*Exercise goal*. Output only the lines of the entries that follow, starting at the one with "Z.pos p * 2" and running down to the one with "intros He Hm", both included and unchanged.
=== Input material ===
Lemma rne_scale x n j : 0 <= n -> 0 <= j -> rne (x * 2 ^ j) (n + j) = rne x n.
Proof.
  intros Hn Hj. pose proof (pow2_pos n Hn) as Pn. pose proof (pow2_pos j Hj) as Pj. unfold rne. rewrite Z.pow_add_r by lia.
  rewrite Z.div_mul_cancel_r, Z.mul_mod_distr_r by lia. set (r := x mod 2 ^ n).
  replace (2 * (r * 2 ^ j) <? 2 ^ n * 2 ^ j) with (2 * r <? 2 ^ n) by (apply eq_iff_eq_true; rewrite !Z.ltb_lt; nia).
  replace (2 * (r * 2 ^ j) =? 2 ^ n * 2 ^ j) with (2 * r =? 2 ^ n) by (apply eq_iff_eq_true; rewrite !Z.eqb_eq; nia). done.
Qed.

Lemma rne_mono x y k : 0 <= k -> x <= y -> rne x k <= rne y k.
Proof.
  intros Hk Hxy. pose proof (pow2_pos k Hk) as P. pose proof (Z.div_le_mono x y (2 ^ k) P Hxy) as Hq.
  pose proof (rne_range x k Hk). pose proof (rne_range y k Hk).
  destruct (Z.eq_dec (x / 2 ^ k) (y / 2 ^ k)) as [E|]; [|lia]. unfold rne. rewrite E.
  pose proof (Z.div_mod x (2 ^ k) ltac:(lia)) as Ex. pose proof (Z.div_mod y (2 ^ k) ltac:(lia)) as Ey. rewrite E in Ex.
  assert (Hr : x mod 2 ^ k <= y mod 2 ^ k) by lia.
  destruct (Z.ltb_spec (2 * (x mod 2 ^ k)) (2 ^ k)), (Z.ltb_spec (2 * (y mod 2 ^ k)) (2 ^ k)); cbn [orb andb]; try lia.
  - destruct (_ && _); lia.
  - destruct (Z.eqb_spec (2 * (x mod 2 ^ k)) (2 ^ k)), (Z.eqb_spec (2 * (y mod 2 ^ k)) (2 ^ k)), (Z.even (y / 2 ^ k)); cbn [andb]; lia.
Qed.

(** ** Shifting right with the two extra bits *)

Lemma shr_1_nonneg m r s : 0 <= m -> shr_1 (Build_shr_record m r s) = Build_shr_record (m / 2) (Z.odd m) (r || s).
Proof. intros Hm. destruct m as [|p|p]; [done| |lia]. rewrite <- Z.div2_div. by destruct p. Qed.

Lemma iter_pos_iter {A} (f : A -> A) n x : iter_pos f n x = Nat.iter (Pos.to_nat n) f x.
Proof.
  revert x. induction n as [n IH|n IH|]; intros x; cbn [iter_pos]; rewrite ?IH.
  - rewrite Pos2Nat.inj_xI, <- Nat.iter_add. replace (S (2 * Pos.to_nat n)) with (Pos.to_nat n + Pos.to_nat n + 1)%nat by lia. by rewrite (Nat.iter_add _ 1).
  - rewrite Pos2Nat.inj_xO, <- Nat.iter_add. f_equal. lia.
  - done.
Qed.

Lemma shr_iter m n : 0 <= m ->
  Nat.iter (S n) shr_1 (Build_shr_record m false false) =
  Build_shr_record (m / 2 ^ Z.of_nat (S n)) (Z.odd (m / 2 ^ Z.of_nat n)) (negb (m mod 2 ^ Z.of_nat n =? 0)).
Proof.
  intros Hm. induction n as [|n IH].
  - cbn [Nat.iter nat_rect]. rewrite shr_1_nonneg by done. change (2 ^ Z.of_nat 1) with 2. change (2 ^ Z.of_nat 0) with 1. by rewrite Z.div_1_r, Z.mod_1_r.
  - change (Nat.iter (S (S n)) shr_1 ?x) with (shr_1 (Nat.iter (S n) shr_1 x)). rewrite IH.
    pose proof (pow2_pos (Z.of_nat n) ltac:(lia)) as P. pose proof (pow2_pos (Z.of_nat (S n)) ltac:(lia)) as P1.
    rewrite shr_1_nonneg by (apply Z.div_pos; lia). f_equal.
    + rewrite Z.div_div by lia. f_equal. rewrite (Nat2Z.inj_succ (S n)), Z.pow_succ_r by lia. lia.
    + rewrite (Nat2Z.inj_succ n), Z.pow_succ_r, Z.mul_comm, Z.rem_mul_r by lia. set (a := m mod 2 ^ Z.of_nat n). set (q := m / 2 ^ Z.of_nat n).
      pose proof (Z.mod_pos_bound m (2 ^ Z.of_nat n) P) as Ha. fold a in Ha. rewrite (Zmod_odd q). destruct (Z.odd q); cbn [orb].
      * symmetry. rewrite negb_true_iff. apply Z.eqb_neq. lia.
      * do 2 f_equal. lia.
Qed.

(** The integer that [binary_round_aux] keeps. *)
Lemma shr_rounds m e n : 0 <= m -> 0 <= n ->
  let '(r, e') := shr (Build_shr_record m false false) e n in round_nearest_even (shr_m r) (loc_of_shr_record r) = rne m n /\ e' = e + n.
Proof.
  intros Hm Hn. destruct n as [|n|n]; [|cbn [shr]|lia].
  - cbn. rewrite Z.add_0_r. split; [|done]. pose proof (rne_exact m 0 ltac:(lia)) as H. by rewrite Z.mul_1_r in H.
  - split; [|done]. rewrite iter_pos_iter. destruct (Pos2Nat.is_succ n) as [k Ek]. rewrite Ek, shr_iter by done. cbn [shr_m].
    assert (En : Z.pos n = Z.of_nat k + 1) by lia. rewrite Nat2Z.inj_succ, <- Z.add_1_r, <- En. pose proof (pow2_pos (Z.of_nat k) ltac:(lia)) as P.
    unfold rne. rewrite En, Z.pow_add_r, Z.rem_mul_r by lia. change (2 ^ 1) with 2. set (a := m mod 2 ^ Z.of_nat k). set (q := m / 2 ^ Z.of_nat k).
    pose proof (Z.mod_pos_bound m (2 ^ Z.of_nat k) P) as Ha. fold a in Ha. rewrite (Zmod_odd q).
    set (Q := m / (2 ^ Z.of_nat k * 2)). destruct (Z.odd q), (Z.eqb_spec a 0); cbn [negb loc_of_shr_record round_nearest_even].
    + rewrite (proj2 (Z.ltb_ge _ _)), (proj2 (Z.eqb_eq _ _)) by lia. cbn [orb andb]. by destruct (Z.even Q).
    + rewrite (proj2 (Z.ltb_ge _ _)), (proj2 (Z.eqb_neq _ _)) by lia. done.
    + by rewrite (proj2 (Z.ltb_lt _ _)) by lia.
    + by rewrite (proj2 (Z.ltb_lt _ _)) by lia.
Qed.

Lemma digits2_log2 m : Z.pos (digits2_pos m) = Z.log2 (Z.pos m) + 1.
Proof. induction m as [m IH|m IH|]; cbn [digits2_pos Z.log2 Pos.size]; try done; rewrite Pos2Z.inj_succ, IH; destruct m; cbn; lia. Qed.

(** ** Numbers as integers *)

Section format.
Context (prec emax : Z) (Hprec : 1 < prec) (Hemax : prec < emax).

Local Abbreviation quantum := (emin prec emax).

(** The infinity, in units of [2 ^ emin]. *)
Definition f_top : Z := 2 ^ (emax - quantum).

Definition f_units (x : spec_float) : Z :=
  match x with
  | S754_finite false m e => Z.pos m * 2 ^ (e - quantum)
  | S754_infinity false => f_top
  | _ => 0
  end.

(** A zero, a positive number of the format or the positive infinity. *)
Definition f_nonneg (x : spec_float) : bool :=
  match x with
  | S754_zero _ | S754_infinity false => true
  | S754_finite false m e => bounded prec emax m e
  | _ => false
  end.

(** The bits of [x] that do not fit. *)
Definition f_excess (x : Z) : Z := Z.max 0 (Z.log2 x + 1 - prec).

Definition f_nearest (x : Z) : Z := Z.min (rne x (f_excess x) * 2 ^ f_excess x) f_top.

Lemma quantum_top : quantum + prec <= emax.
Proof using Hprec Hemax. unfold emin. lia. Qed.

Lemma fexp_units d : fexp prec emax (d + quantum) - quantum = Z.max 0 (d - prec).
Proof. unfold fexp. lia. Qed.

Lemma bounded_spec m e : bounded prec emax m e = true <->
  quantum <= e <= emax - prec /\ e - quantum = Z.max 0 (Z.log2 (Z.pos m) + 1 + (e - quantum) - prec).
Proof.
  unfold bounded, canonical_mantissa. rewrite digits2_log2, andb_true_iff, Z.eqb_eq, Z.leb_le. unfold fexp. lia.
Qed.

Lemma log2_units m e : quantum <= e -> Z.log2 (Z.pos m * 2 ^ (e - quantum)) = Z.log2 (Z.pos m) + (e - quantum).
Proof. intros He. rewrite Z.log2_mul_pow2 by lia. lia. Qed.

Lemma units_finite m e : bounded prec emax m e = true ->
  f_excess (Z.pos m * 2 ^ (e - quantum)) = e - quantum /\ 0 < Z.pos m * 2 ^ (e - quantum) < f_top.
Proof using Hprec Hemax.
  intros [He Hc]%bounded_spec. unfold f_excess. rewrite log2_units by lia. split; [lia|].
  pose proof (pow2_pos (e - quantum) ltac:(lia)) as P. split; [nia|]. apply Z.log2_lt_cancel. unfold f_top.
  rewrite Z.log2_pow2, log2_units by (pose proof quantum_top; lia). lia.
Qed.

Lemma units_range x : f_nonneg x = true -> 0 <= f_units x <= f_top.
Proof using Hprec Hemax.
  assert (0 < f_top) by (apply pow2_pos; pose proof quantum_top; lia).
  destruct x as [s|[]| |[] m e]; cbn [f_nonneg f_units]; try done; try lia. intros Hb. apply units_finite in Hb. lia.
Qed.

(** ** Rounding *)

Lemma rne_bounds x k : 0 <= k -> 0 < x -> Z.log2 x + 1 = prec + k -> 2 ^ (prec - 1) <= rne x k <= 2 ^ prec.
Proof using Hprec.
  intros Hk Hx Hl. pose proof (rne_range x k Hk) as R. pose proof (pow2_pos k Hk). pose proof (Z.log2_spec x Hx) as [L1 L2].
  assert (E1 : 2 ^ Z.log2 x = 2 ^ (prec - 1) * 2 ^ k) by (rewrite <- Z.pow_add_r by lia; f_equal; lia).
  assert (E2 : 2 ^ Z.succ (Z.log2 x) = 2 ^ prec * 2 ^ k) by (rewrite <- Z.pow_add_r by lia; f_equal; lia).
  assert (2 ^ (prec - 1) <= x / 2 ^ k) by (apply Z.div_le_lower_bound; lia).
  assert (x / 2 ^ k < 2 ^ prec) by (apply Z.div_lt_upper_bound; lia). lia.
Qed.

Lemma nearest_mono x y : 0 <= x -> x <= y -> f_nearest x <= f_nearest y.
Proof using Hprec Hemax.
  intros Hx Hxy. unfold f_nearest. apply Z.min_le_compat_r. destruct (Z.eq_dec x 0) as [->|Hx0].
  { rewrite rne_zero by (unfold f_excess; lia). pose proof (rne_range y (f_excess y) ltac:(unfold f_excess; lia)) as R.
    pose proof (pow2_pos (f_excess y) ltac:(unfold f_excess; lia)). pose proof (Z.div_pos y (2 ^ f_excess y) ltac:(lia) ltac:(lia)). nia. }
  pose proof (Z.log2_le_mono x y Hxy) as Hl. assert (Hkx : 0 <= f_excess x) by (unfold f_excess; lia). assert (Hky : 0 <= f_excess y) by (unfold f_excess; lia).
  pose proof (pow2_pos _ Hkx) as Px. pose proof (pow2_pos _ Hky) as Py.
  destruct (Z.eq_dec (f_excess x) (f_excess y)) as [E|Hne].
  - rewrite E. apply Z.mul_le_mono_nonneg_r; [lia|]. by apply rne_mono.
  - (* a power of two lies between them *)
    assert (Hy : f_excess y = Z.log2 y + 1 - prec) by (unfold f_excess in *; lia). assert (Hlt : Z.log2 x < Z.log2 y) by (unfold f_excess in *; lia).
    pose proof (rne_bounds y (f_excess y) Hky ltac:(lia) ltac:(lia)) as [By _].
    assert (Hb : 2 ^ Z.log2 y <= rne y (f_excess y) * 2 ^ f_excess y).
    { replace (Z.log2 y) with (prec - 1 + f_excess y) by lia. rewrite Z.pow_add_r by lia. apply Z.mul_le_mono_nonneg_r; lia. }
    assert (Ha : rne x (f_excess x) * 2 ^ f_excess x <= 2 ^ Z.log2 y); [|lia].
    unfold f_excess in *. destruct (Z.max_spec 0 (Z.log2 x + 1 - prec)) as [[Hm Em]|[Hm Em]]; rewrite Em in *.
    + pose proof (rne_bounds x _ Hkx ltac:(lia) ltac:(lia)) as [_ Bx].
      replace (Z.log2 y) with (prec + (Z.log2 x + 1 - prec) + (Z.log2 y - Z.log2 x - 1)) by lia. rewrite 2!Z.pow_add_r by lia.
      pose proof (pow2_pos (Z.log2 y - Z.log2 x - 1) ltac:(lia)). set (k := Z.log2 x + 1 - prec) in *. set (j := Z.log2 y - Z.log2 x - 1) in *.
      apply Z.le_trans with (2 ^ prec * 2 ^ k); [apply Z.mul_le_mono_nonneg_r; lia|]. apply Z.le_mul_diag_r; [|lia].
      apply Z.mul_pos_pos; [apply pow2_pos; lia|lia].
    + pose proof (rne_exact x 0 ltac:(lia)) as Ex. rewrite Z.mul_1_r in Ex. rewrite Ex, Z.mul_1_r.
      pose proof (Z.log2_spec x ltac:(lia)) as [_ L]. pose proof (Z.pow_le_mono_r 2 (Z.succ (Z.log2 x)) (Z.log2 y) ltac:(lia) ltac:(lia)). lia.
Qed.

Lemma nearest_units x : f_nonneg x = true -> f_nearest (f_units x) = f_units x.
Proof using Hprec Hemax.
  pose proof quantum_top as Q.
  assert (Htop : f_nearest f_top = f_top).
  { unfold f_nearest. set (k := f_excess f_top). assert (Hk : k = emax - quantum + 1 - prec) by (subst k; unfold f_excess, f_top; rewrite Z.log2_pow2; lia).
    assert (E : f_top = 2 ^ (prec - 1) * 2 ^ k) by (unfold f_top; rewrite <- Z.pow_add_r by lia; f_equal; lia).
    rewrite E at 1. rewrite rne_exact by lia. lia. }
  assert (H0 : f_nearest 0 = 0).
  { unfold f_nearest. rewrite rne_zero by (unfold f_excess; lia). assert (0 < f_top) by (apply pow2_pos; lia). lia. }
  destruct x as [s|[]| |[] m e]; cbn [f_nonneg f_units]; try done.
  intros Hb. destruct (units_finite m e Hb) as [Ek Hr]. apply bounded_spec in Hb as [He _]. unfold f_nearest. rewrite Ek, rne_exact by lia. lia.
Qed.

Lemma iter_xO m d : Z.pos (Pos.iter xO m d) = Z.pos m * 2 ^ Z.pos d.
Proof.
  induction d as [|d IH] using Pos.peano_ind; [cbn; lia|]. rewrite Pos.iter_succ, Pos2Z.inj_succ, Z.pow_succ_r by lia.
  change (Z.pos (Pos.iter xO m d)~0) with (2 * Z.pos (Pos.iter xO m d)). lia.
Qed.

Lemma shl_align_spec q m e e' : q <= Z.min e e' ->
  Z.pos (fst (shl_align m e e')) * 2 ^ (Z.min e e' - q) = Z.pos m * 2 ^ (e - q) /\ snd (shl_align m e e') = Z.min e e'.
Proof.
  intros Hq. unfold shl_align. destruct (e' - e) as [|d|d] eqn:E; cbn [fst snd].
  - replace (Z.min e e') with e by lia. done.
  - replace (Z.min e e') with e by lia. done.
  - replace (Z.min e e') with e' by lia. split; [|done]. rewrite iter_xO, <- Z.mul_assoc, <- Z.pow_add_r by lia. do 2 f_equal. lia.
Qed.

(** The second shift of [binary_round_aux], after a carry to a power of two. *)
Lemma renormalize m e : quantum <= e -> Z.pos m <= 2 ^ prec -> e = quantum \/ 2 ^ (prec - 1) <= Z.pos m ->
  exists p r s e', shr_fexp prec emax (Z.pos m) e loc_Exact = (Build_shr_record (Z.pos p) r s, e') /\ quantum <= e' /\
    Z.pos p * 2 ^ (e' - quantum) = Z.pos m * 2 ^ (e - quantum) /\ e' - quantum = Z.max 0 (Z.log2 (Z.pos p) + 1 + (e' - quantum) - prec).
Proof using Hprec.
  intros He Hm Hn. unfold shr_fexp. cbn [shr_record_of_loc Zdigits2]. rewrite digits2_log2.
  assert (Ef : forall d, fexp prec emax (d + e) - e = Z.max (d - prec) (quantum - e)) by (intros; unfold fexp; lia). rewrite Ef.
  destruct (Z.eq_dec (Z.pos m) (2 ^ prec)) as [E|Hlt].
  - rewrite E, Z.log2_pow2 by lia. replace (Z.max _ _) with 1 by lia. cbn [shr iter_pos].
    assert (E2 : 2 ^ prec = 2 * 2 ^ (prec - 1)) by (rewrite <- Z.pow_succ_r by lia; f_equal; lia).
    pose proof (pow2_pos (prec - 1) ltac:(lia)) as P. rewrite shr_1_nonneg, E2, (Z.mul_comm 2), Z.div_mul by lia.
    exists (Z.to_pos (2 ^ (prec - 1))), (Z.odd (2 ^ (prec - 1) * 2)), (false || false)%bool, (e + 1). rewrite !Z2Pos.id by done. split; [done|]. split; [lia|]. split.
    + replace (e + 1 - quantum) with (Z.succ (e - quantum)) by lia. rewrite Z.pow_succ_r by lia. lia.
    + rewrite Z.log2_pow2 by lia. lia.
  - assert (Hl : Z.log2 (Z.pos m) < prec) by (apply Z.log2_lt_pow2; lia).
    assert (Es : shr (Build_shr_record (Z.pos m) false false) e (Z.max (Z.log2 (Z.pos m) + 1 - prec) (quantum - e)) = (Build_shr_record (Z.pos m) false false, e)).
    { destruct (Z.max _ _) as [|n|n] eqn:En; [done|lia|done]. }
    exists m, false, false, e. split; [exact Es|]. split; [done|]. split; [done|].
    destruct Hn as [->|Hn]; [lia|]. pose proof (Z.log2_le_mono _ _ Hn) as Hl2. rewrite Z.log2_pow2 in Hl2 by lia. lia.
Qed.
===
*The completed task*.
    Z.pos p * 2 ^ (e' - quantum) = Z.pos m * 2 ^ (e - quantum) /\ e' - quantum = Z.max 0 (Z.log2 (Z.pos p) + 1 + (e' - quantum) - prec).
Proof using Hprec.
  intros He Hm Hn. unfold shr_fexp. cbn [shr_record_of_loc Zdigits2]. rewrite digits2_log2.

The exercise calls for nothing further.